_ABOUT THIS EXERCISE_
Within the records below is a range that opens at the line with "The state of" and closes at the line with "(estado (flujo c) ≠". Return that range word for word, both ends included, and only that range.

_MATERIAL FOR THE TASK_

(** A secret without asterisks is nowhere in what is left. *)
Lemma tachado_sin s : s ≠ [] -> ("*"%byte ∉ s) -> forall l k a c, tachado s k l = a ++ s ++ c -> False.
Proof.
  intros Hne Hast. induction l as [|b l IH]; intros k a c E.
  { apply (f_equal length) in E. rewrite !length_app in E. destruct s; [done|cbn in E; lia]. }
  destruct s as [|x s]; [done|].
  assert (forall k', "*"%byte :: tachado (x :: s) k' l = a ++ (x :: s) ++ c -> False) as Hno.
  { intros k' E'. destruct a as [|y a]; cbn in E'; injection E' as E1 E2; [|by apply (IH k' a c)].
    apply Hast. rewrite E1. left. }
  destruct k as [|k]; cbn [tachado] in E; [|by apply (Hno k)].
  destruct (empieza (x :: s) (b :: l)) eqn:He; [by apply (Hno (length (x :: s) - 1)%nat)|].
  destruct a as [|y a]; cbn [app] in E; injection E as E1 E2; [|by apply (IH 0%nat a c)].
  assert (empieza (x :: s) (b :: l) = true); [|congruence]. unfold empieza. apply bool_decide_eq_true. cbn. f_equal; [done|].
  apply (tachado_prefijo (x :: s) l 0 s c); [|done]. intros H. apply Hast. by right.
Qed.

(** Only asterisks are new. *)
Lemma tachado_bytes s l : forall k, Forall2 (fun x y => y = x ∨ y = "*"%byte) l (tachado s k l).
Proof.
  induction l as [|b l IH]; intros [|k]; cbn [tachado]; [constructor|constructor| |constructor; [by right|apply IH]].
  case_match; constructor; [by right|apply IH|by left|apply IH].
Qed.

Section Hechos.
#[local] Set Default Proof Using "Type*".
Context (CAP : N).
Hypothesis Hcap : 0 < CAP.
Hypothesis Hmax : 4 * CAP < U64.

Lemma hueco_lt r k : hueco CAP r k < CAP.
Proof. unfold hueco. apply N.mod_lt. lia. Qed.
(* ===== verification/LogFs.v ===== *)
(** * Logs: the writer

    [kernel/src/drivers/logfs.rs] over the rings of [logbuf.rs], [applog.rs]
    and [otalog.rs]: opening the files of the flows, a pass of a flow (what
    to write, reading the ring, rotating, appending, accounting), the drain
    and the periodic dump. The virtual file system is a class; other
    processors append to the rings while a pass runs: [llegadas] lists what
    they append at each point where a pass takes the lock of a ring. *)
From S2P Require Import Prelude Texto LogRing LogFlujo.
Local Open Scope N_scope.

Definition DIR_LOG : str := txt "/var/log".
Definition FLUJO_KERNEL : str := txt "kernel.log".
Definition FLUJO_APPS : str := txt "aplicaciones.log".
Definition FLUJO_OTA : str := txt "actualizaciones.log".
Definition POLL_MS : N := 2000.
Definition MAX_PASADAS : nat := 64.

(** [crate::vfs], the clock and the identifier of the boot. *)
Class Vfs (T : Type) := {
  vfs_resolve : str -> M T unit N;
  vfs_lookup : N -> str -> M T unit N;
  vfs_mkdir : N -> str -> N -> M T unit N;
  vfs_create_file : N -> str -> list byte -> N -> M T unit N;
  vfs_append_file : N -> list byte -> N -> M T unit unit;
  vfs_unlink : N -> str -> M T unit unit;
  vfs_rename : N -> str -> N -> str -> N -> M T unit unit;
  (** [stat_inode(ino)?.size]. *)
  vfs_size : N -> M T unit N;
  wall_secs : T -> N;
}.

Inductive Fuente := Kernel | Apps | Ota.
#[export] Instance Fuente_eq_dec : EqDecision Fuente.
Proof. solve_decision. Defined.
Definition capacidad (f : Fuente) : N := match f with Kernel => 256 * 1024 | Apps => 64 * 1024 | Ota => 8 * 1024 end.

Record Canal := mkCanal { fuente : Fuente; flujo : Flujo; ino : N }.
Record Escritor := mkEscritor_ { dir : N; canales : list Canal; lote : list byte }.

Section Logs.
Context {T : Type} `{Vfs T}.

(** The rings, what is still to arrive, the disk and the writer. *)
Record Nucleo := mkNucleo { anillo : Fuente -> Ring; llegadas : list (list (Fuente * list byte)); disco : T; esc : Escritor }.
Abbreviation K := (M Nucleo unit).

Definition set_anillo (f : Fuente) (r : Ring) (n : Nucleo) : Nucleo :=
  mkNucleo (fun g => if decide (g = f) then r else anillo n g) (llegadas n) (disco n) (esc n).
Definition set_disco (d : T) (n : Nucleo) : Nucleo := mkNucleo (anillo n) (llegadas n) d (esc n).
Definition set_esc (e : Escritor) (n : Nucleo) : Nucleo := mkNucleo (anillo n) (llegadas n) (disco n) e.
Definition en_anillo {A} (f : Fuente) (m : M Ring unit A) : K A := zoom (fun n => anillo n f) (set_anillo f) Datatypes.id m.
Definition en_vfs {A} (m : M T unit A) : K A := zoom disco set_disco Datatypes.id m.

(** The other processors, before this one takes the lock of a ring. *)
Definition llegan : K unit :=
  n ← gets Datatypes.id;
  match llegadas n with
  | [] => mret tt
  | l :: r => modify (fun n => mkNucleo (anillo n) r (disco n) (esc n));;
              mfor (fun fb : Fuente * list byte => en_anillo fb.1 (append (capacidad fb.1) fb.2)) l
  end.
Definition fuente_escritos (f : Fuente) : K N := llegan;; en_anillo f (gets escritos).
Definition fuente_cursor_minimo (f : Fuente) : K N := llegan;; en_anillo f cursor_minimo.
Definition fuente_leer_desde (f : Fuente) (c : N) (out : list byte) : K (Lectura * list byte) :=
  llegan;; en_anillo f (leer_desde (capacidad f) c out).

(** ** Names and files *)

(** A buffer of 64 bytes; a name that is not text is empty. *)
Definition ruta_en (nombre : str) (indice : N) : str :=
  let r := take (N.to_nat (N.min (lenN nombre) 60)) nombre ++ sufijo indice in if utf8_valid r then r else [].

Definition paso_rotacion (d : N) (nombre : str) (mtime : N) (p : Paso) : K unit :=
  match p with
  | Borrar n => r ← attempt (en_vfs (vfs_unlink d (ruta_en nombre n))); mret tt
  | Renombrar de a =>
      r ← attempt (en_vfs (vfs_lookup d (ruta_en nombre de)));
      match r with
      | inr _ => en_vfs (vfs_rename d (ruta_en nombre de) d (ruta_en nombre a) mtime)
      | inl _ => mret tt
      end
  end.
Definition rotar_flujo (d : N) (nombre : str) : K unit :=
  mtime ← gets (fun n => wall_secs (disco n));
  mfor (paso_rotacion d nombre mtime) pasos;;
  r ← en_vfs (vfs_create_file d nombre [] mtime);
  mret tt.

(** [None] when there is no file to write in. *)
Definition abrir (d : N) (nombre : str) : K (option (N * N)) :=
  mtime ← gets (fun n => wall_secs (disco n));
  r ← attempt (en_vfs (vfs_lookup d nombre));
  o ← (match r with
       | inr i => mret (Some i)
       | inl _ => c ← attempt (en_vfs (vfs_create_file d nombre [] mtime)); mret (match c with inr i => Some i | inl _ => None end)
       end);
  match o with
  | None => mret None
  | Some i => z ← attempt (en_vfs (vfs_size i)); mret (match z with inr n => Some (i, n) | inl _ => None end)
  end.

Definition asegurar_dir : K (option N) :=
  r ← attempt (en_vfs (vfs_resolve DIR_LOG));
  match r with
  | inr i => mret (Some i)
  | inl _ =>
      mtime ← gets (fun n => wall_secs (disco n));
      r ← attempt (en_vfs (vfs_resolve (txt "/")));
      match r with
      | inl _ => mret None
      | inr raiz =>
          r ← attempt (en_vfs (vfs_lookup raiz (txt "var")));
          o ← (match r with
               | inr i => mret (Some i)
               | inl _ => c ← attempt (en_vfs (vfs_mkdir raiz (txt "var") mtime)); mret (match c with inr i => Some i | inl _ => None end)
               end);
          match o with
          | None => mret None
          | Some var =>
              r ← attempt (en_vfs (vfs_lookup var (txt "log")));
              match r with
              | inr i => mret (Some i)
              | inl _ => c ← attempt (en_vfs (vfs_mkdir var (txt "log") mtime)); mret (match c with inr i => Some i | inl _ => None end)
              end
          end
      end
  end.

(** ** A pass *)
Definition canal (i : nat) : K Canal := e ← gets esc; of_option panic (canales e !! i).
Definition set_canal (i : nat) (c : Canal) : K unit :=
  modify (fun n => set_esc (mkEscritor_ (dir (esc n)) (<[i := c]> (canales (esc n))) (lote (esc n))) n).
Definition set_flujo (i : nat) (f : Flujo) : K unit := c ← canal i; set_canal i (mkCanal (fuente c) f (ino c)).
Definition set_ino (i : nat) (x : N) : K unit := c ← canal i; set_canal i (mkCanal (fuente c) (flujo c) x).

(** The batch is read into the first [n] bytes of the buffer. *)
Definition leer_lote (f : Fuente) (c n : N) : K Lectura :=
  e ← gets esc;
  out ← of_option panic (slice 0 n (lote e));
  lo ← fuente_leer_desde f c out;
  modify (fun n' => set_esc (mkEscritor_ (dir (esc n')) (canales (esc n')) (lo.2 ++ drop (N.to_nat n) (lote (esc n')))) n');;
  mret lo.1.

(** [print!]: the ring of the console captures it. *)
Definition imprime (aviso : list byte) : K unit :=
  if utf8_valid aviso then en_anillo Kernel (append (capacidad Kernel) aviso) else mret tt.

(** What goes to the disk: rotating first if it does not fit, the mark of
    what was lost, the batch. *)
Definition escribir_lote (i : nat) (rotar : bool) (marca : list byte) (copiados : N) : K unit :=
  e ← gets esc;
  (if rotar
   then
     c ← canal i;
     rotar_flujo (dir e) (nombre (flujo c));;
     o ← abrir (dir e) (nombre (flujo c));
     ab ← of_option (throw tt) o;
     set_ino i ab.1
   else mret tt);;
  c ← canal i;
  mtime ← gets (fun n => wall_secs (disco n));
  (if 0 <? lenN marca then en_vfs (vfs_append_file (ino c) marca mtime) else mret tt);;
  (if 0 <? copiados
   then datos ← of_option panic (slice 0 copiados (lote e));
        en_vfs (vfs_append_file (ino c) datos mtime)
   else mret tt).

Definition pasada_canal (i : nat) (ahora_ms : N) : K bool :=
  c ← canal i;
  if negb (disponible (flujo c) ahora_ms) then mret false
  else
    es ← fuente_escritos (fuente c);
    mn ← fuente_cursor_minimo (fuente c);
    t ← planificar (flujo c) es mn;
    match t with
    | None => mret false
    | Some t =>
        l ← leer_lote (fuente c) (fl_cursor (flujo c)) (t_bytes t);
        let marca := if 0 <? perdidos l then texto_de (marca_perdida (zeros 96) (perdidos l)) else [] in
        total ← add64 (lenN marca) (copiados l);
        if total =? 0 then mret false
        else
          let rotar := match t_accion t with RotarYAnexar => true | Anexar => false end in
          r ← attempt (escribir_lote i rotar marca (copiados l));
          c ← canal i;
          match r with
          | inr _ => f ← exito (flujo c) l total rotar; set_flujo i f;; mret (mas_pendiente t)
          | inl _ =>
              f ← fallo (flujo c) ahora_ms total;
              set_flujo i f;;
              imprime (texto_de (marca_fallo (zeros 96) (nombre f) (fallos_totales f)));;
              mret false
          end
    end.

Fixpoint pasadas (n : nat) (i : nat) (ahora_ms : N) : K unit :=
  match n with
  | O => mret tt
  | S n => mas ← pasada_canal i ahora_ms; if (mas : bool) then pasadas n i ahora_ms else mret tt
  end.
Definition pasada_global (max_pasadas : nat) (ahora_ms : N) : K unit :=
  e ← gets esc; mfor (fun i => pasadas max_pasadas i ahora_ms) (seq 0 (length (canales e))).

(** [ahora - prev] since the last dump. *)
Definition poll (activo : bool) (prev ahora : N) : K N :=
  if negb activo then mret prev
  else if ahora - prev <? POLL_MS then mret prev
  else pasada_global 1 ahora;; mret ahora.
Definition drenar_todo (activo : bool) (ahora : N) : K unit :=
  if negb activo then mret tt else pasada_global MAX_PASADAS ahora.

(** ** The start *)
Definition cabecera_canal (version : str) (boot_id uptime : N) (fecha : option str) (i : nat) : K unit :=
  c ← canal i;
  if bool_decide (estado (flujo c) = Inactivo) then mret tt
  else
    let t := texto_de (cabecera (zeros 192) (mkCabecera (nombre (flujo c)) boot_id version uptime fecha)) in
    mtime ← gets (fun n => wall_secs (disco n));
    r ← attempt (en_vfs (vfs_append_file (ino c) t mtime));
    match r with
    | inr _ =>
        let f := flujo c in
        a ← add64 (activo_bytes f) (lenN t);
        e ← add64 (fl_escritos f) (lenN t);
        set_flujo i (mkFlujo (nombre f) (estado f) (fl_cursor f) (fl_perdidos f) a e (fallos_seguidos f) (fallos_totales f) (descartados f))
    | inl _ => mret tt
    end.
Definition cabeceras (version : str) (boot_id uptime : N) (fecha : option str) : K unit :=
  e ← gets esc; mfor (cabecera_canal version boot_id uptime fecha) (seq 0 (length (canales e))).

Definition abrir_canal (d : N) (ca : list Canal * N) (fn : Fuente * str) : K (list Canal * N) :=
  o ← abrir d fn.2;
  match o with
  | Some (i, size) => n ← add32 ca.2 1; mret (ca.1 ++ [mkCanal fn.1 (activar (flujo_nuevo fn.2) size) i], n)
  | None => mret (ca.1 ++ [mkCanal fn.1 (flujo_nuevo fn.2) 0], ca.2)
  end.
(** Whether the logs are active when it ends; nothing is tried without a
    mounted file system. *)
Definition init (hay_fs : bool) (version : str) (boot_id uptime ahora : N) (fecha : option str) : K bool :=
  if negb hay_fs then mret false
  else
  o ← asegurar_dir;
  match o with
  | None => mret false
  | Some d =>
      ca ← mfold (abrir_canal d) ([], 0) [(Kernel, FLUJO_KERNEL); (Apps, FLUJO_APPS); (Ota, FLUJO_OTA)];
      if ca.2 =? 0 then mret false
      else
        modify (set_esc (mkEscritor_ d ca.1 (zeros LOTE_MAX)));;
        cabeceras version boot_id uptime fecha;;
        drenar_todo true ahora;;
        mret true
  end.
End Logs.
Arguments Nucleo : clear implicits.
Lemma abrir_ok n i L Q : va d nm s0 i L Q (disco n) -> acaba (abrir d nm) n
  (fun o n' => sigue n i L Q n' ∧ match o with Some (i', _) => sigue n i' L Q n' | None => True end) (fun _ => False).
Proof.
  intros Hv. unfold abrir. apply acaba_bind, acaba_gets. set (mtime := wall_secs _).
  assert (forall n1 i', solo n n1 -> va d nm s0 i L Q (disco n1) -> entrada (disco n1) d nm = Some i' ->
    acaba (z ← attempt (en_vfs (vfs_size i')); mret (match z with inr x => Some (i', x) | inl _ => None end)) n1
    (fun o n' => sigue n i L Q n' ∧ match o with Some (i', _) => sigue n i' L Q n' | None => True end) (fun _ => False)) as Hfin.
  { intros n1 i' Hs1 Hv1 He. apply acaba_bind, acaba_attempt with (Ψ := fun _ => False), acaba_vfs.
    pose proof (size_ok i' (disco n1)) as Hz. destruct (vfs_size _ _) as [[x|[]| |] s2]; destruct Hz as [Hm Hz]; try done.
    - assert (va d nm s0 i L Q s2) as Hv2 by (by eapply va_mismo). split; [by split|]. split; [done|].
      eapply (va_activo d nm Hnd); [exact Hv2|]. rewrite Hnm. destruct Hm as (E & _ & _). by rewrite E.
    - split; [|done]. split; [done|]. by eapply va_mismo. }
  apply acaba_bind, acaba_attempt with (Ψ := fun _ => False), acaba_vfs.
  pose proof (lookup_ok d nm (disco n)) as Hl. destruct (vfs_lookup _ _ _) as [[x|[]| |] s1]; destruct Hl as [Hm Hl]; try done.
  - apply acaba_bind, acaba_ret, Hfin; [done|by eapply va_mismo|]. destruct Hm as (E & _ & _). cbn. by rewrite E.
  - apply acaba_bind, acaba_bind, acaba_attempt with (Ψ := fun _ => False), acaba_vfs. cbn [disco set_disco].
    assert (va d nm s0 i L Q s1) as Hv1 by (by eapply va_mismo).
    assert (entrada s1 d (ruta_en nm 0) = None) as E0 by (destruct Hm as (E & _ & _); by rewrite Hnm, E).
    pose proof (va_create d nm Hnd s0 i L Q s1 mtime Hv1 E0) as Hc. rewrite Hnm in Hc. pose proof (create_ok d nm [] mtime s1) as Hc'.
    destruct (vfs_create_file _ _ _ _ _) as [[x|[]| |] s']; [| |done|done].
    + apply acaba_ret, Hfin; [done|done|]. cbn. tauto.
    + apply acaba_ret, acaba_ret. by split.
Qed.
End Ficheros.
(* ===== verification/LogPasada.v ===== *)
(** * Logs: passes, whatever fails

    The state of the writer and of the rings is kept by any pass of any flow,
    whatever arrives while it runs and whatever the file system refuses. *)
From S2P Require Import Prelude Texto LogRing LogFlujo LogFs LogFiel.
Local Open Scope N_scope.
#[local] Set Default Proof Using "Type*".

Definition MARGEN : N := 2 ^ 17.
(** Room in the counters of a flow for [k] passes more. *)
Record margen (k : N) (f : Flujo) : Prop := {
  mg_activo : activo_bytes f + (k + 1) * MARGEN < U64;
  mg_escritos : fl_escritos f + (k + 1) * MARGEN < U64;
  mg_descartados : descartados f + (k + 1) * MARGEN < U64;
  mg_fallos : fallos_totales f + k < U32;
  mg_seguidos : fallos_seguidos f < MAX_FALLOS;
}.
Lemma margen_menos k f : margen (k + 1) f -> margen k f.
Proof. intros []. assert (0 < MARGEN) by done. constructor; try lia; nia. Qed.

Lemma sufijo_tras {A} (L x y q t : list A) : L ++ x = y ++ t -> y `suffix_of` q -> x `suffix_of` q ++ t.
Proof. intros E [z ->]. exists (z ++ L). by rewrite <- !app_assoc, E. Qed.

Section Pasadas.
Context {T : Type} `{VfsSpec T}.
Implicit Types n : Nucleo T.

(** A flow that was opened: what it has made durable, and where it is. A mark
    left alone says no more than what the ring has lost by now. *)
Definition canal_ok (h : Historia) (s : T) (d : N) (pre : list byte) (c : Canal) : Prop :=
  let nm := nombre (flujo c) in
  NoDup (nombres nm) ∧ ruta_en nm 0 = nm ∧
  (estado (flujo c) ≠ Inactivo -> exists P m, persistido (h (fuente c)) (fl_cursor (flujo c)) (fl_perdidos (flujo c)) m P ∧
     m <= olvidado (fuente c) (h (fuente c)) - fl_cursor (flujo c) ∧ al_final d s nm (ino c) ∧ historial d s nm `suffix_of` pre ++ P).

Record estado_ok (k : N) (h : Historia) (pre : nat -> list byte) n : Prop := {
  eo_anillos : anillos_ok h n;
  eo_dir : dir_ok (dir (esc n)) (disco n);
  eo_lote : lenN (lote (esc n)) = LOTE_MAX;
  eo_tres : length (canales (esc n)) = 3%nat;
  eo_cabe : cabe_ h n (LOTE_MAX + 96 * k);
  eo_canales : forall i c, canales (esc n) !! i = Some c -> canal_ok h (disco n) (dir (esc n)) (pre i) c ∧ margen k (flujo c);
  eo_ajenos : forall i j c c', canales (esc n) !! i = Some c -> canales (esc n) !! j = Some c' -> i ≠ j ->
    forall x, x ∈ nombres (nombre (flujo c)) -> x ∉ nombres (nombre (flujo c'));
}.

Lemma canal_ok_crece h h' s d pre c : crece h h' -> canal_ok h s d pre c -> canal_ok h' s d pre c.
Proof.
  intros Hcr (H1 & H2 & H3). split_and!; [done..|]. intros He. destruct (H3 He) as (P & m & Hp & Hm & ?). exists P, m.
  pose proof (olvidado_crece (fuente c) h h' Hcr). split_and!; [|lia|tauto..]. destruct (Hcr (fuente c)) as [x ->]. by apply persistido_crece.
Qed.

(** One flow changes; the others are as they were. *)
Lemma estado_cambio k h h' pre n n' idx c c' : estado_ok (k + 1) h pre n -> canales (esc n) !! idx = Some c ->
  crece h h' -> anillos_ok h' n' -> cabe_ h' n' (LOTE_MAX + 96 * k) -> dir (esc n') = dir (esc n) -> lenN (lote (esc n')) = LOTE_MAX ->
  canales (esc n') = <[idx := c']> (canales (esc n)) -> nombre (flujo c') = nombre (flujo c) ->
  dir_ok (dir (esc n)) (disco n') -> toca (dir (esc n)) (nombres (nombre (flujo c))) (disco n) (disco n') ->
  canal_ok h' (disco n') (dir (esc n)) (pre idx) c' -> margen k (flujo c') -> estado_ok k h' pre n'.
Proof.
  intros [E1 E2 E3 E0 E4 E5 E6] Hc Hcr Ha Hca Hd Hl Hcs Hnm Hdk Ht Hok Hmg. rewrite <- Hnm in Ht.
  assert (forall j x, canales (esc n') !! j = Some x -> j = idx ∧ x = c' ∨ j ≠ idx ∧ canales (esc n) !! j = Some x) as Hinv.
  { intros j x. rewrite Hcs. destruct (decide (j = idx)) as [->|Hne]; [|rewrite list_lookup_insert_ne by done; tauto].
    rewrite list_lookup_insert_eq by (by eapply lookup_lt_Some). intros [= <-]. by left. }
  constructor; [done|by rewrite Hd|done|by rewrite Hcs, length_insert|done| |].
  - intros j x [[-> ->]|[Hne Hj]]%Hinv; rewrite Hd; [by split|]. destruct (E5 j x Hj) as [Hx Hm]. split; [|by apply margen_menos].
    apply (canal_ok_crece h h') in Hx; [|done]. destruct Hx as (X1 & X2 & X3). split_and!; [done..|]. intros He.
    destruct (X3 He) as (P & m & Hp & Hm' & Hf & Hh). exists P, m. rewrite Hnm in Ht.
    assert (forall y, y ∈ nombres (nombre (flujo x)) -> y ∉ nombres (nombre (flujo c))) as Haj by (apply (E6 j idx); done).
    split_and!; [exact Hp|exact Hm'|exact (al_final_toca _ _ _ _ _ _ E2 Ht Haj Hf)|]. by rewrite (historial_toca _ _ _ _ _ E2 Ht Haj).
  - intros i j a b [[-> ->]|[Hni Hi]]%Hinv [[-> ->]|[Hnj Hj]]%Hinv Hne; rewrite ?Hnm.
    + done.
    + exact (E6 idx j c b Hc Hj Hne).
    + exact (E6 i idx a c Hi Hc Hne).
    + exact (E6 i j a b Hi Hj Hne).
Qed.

_SOLUTION_
    The state of the writer and of the rings is kept by any pass of any flow,
    whatever arrives while it runs and whatever the file system refuses. *)
From S2P Require Import Prelude Texto LogRing LogFlujo LogFs LogFiel.
Local Open Scope N_scope.
#[local] Set Default Proof Using "Type*".

Definition MARGEN : N := 2 ^ 17.
(** Room in the counters of a flow for [k] passes more. *)
Record margen (k : N) (f : Flujo) : Prop := {
  mg_activo : activo_bytes f + (k + 1) * MARGEN < U64;
  mg_escritos : fl_escritos f + (k + 1) * MARGEN < U64;
  mg_descartados : descartados f + (k + 1) * MARGEN < U64;
  mg_fallos : fallos_totales f + k < U32;
  mg_seguidos : fallos_seguidos f < MAX_FALLOS;
}.
Lemma margen_menos k f : margen (k + 1) f -> margen k f.
Proof. intros []. assert (0 < MARGEN) by done. constructor; try lia; nia. Qed.

Lemma sufijo_tras {A} (L x y q t : list A) : L ++ x = y ++ t -> y `suffix_of` q -> x `suffix_of` q ++ t.
Proof. intros E [z ->]. exists (z ++ L). by rewrite <- !app_assoc, E. Qed.

Section Pasadas.
Context {T : Type} `{VfsSpec T}.
Implicit Types n : Nucleo T.

(** A flow that was opened: what it has made durable, and where it is. A mark
    left alone says no more than what the ring has lost by now. *)
Definition canal_ok (h : Historia) (s : T) (d : N) (pre : list byte) (c : Canal) : Prop :=
  let nm := nombre (flujo c) in
  NoDup (nombres nm) ∧ ruta_en nm 0 = nm ∧
  (estado (flujo c) ≠ Inactivo -> exists P m, persistido (h (fuente c)) (fl_cursor (flujo c)) (fl_perdidos (flujo c)) m P ∧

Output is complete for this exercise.